Would you please copy the part of the material below that opens with the line containing "d :: rest' =>" and closes with the line containing "match signed_digits (underscores_allowed"? Copy it exactly, and only it.

(Beginning of Provided data)

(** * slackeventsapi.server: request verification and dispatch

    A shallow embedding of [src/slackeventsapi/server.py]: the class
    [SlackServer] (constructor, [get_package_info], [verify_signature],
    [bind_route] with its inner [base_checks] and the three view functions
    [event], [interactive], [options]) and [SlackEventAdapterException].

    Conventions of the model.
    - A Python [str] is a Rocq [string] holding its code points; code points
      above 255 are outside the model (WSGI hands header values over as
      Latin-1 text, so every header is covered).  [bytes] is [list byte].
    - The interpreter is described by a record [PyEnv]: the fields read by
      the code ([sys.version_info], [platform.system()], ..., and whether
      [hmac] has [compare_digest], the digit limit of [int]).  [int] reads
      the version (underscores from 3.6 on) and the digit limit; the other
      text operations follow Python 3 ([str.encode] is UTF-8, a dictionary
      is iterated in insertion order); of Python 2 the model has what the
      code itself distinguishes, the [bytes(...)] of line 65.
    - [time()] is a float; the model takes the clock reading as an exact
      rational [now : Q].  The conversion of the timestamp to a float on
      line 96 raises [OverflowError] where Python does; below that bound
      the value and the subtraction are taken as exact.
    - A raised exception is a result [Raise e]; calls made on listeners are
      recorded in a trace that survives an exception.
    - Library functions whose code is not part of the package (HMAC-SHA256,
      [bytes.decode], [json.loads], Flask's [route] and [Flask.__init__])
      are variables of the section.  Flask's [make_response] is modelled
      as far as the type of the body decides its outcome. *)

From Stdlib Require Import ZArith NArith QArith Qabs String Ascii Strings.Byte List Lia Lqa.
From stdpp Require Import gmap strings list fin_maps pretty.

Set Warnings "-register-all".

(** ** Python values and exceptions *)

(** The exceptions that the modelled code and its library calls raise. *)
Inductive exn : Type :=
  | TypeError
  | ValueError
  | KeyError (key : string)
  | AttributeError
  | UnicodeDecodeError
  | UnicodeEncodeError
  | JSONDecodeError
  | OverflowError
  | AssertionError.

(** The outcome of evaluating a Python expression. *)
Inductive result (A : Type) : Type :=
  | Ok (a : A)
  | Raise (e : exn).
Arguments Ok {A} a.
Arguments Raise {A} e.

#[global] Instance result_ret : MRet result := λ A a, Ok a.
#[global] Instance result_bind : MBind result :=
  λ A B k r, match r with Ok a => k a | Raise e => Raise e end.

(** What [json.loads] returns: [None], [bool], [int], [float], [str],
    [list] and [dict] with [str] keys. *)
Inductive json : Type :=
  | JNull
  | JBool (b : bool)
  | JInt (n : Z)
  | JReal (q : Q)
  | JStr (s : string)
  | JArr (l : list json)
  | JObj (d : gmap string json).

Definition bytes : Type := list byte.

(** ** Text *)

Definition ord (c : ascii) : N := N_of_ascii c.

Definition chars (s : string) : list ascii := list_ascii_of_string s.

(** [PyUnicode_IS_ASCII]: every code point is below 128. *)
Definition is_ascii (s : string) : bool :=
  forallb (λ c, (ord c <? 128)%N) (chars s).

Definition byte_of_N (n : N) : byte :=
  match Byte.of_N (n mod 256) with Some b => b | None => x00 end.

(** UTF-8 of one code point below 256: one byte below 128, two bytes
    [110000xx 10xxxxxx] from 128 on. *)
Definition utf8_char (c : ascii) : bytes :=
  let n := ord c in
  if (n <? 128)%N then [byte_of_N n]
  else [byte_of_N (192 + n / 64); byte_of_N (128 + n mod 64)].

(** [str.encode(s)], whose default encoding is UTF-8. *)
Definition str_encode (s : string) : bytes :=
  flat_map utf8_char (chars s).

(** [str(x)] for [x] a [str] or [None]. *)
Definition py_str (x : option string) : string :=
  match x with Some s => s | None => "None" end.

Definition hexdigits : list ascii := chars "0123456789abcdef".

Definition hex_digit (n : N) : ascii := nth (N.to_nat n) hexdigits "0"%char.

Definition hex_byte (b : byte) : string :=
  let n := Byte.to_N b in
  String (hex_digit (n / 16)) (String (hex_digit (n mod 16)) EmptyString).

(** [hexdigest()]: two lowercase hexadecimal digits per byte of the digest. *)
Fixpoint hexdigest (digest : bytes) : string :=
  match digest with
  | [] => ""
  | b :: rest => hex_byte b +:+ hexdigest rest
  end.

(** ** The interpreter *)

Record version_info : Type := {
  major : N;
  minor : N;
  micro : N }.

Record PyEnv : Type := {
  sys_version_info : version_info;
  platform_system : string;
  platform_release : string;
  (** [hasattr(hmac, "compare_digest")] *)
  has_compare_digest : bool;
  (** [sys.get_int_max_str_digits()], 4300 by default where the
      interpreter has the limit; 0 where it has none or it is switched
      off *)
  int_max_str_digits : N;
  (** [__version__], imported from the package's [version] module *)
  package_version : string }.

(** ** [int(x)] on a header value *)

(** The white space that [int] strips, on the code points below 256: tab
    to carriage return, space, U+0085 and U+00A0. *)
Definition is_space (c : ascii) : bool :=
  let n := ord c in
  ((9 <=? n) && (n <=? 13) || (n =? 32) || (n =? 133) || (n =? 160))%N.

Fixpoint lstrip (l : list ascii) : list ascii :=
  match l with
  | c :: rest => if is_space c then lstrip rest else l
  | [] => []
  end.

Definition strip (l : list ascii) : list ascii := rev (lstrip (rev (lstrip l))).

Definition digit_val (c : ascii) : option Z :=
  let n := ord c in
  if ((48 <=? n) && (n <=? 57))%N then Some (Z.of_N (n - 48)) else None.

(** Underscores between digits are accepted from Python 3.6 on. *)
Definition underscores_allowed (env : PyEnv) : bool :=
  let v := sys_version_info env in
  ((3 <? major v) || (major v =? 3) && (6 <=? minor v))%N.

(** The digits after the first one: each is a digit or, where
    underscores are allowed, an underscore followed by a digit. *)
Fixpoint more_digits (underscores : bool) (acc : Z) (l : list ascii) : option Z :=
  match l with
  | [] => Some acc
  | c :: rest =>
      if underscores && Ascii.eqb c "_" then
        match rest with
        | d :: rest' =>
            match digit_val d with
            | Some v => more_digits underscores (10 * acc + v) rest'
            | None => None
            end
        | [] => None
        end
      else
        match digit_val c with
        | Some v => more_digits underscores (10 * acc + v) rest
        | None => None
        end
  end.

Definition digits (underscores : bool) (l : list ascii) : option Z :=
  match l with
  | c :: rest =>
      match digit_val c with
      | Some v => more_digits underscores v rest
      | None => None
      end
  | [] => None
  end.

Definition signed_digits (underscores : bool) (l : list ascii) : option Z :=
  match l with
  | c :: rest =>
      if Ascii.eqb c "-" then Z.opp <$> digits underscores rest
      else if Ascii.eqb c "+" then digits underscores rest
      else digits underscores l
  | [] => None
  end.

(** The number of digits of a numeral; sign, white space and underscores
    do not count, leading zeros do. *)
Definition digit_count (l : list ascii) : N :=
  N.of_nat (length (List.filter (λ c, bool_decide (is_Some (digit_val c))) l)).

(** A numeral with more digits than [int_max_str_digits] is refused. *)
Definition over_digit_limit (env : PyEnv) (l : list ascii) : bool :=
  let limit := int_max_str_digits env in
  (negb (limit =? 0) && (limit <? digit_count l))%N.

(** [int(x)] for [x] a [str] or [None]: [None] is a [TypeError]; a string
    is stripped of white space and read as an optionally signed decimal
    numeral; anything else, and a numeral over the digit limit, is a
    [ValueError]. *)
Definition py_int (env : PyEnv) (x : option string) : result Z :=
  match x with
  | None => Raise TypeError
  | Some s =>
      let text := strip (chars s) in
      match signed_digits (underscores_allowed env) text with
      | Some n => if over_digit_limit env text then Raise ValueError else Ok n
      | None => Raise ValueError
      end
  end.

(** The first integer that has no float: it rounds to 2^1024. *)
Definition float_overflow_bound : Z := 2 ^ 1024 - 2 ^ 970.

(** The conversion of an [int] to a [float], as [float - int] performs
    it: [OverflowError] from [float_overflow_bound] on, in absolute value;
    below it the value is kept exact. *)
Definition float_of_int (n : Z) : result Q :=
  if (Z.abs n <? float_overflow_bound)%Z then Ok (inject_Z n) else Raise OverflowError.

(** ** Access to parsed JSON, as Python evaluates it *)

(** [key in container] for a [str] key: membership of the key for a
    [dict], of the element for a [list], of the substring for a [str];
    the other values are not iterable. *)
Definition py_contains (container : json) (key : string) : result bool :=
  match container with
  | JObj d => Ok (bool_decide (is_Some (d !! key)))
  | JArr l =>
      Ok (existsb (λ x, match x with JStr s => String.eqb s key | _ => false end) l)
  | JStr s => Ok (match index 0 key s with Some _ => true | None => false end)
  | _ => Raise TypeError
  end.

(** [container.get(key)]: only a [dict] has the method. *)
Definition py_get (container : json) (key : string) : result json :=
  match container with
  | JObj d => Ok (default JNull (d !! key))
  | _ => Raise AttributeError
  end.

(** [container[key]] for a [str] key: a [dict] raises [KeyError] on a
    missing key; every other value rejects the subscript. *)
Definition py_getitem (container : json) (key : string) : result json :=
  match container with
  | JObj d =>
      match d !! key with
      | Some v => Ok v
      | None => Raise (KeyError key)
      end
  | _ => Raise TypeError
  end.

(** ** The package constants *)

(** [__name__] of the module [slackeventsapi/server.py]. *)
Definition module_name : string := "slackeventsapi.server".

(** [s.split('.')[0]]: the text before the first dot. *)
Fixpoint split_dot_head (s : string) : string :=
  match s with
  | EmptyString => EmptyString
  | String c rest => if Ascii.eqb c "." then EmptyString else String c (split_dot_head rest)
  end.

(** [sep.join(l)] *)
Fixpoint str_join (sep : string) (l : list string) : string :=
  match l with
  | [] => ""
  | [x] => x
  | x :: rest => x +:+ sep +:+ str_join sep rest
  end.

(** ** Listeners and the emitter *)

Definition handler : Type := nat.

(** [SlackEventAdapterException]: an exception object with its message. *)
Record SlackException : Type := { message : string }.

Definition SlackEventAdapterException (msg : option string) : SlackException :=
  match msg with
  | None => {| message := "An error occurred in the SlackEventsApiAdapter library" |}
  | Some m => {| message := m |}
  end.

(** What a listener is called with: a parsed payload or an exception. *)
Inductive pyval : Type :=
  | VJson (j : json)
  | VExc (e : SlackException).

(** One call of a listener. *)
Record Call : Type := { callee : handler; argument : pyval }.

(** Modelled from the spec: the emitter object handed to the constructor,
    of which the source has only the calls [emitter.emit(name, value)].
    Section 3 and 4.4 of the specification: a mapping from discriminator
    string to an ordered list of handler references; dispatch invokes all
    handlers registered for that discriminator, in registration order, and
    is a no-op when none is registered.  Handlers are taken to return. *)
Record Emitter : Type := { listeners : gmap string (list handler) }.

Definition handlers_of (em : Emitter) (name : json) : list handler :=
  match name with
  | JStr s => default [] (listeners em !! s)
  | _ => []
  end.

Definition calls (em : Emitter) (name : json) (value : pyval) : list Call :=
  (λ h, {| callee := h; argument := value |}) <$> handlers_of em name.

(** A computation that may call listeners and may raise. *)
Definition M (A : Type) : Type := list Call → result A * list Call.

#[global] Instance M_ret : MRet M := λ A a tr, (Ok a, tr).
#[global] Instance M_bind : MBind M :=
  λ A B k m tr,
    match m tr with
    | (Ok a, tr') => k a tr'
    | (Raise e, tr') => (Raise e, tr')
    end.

(End of Provided data)

**Your response:**
        | d :: rest' =>
            match digit_val d with
            | Some v => more_digits underscores (10 * acc + v) rest'
            | None => None
            end
        | [] => None
        end
      else
        match digit_val c with
        | Some v => more_digits underscores (10 * acc + v) rest
        | None => None
        end
  end.

Definition digits (underscores : bool) (l : list ascii) : option Z :=
  match l with
  | c :: rest =>
      match digit_val c with
      | Some v => more_digits underscores v rest
      | None => None
      end
  | [] => None
  end.

Definition signed_digits (underscores : bool) (l : list ascii) : option Z :=
  match l with
  | c :: rest =>
      if Ascii.eqb c "-" then Z.opp <$> digits underscores rest
      else if Ascii.eqb c "+" then digits underscores rest
      else digits underscores l
  | [] => None
  end.

(** The number of digits of a numeral; sign, white space and underscores
    do not count, leading zeros do. *)
Definition digit_count (l : list ascii) : N :=
  N.of_nat (length (List.filter (λ c, bool_decide (is_Some (digit_val c))) l)).

(** A numeral with more digits than [int_max_str_digits] is refused. *)
Definition over_digit_limit (env : PyEnv) (l : list ascii) : bool :=
  let limit := int_max_str_digits env in
  (negb (limit =? 0) && (limit <? digit_count l))%N.

(** [int(x)] for [x] a [str] or [None]: [None] is a [TypeError]; a string
    is stripped of white space and read as an optionally signed decimal
    numeral; anything else, and a numeral over the digit limit, is a
    [ValueError]. *)
Definition py_int (env : PyEnv) (x : option string) : result Z :=
  match x with
  | None => Raise TypeError
  | Some s =>
      let text := strip (chars s) in
      match signed_digits (underscores_allowed env) text with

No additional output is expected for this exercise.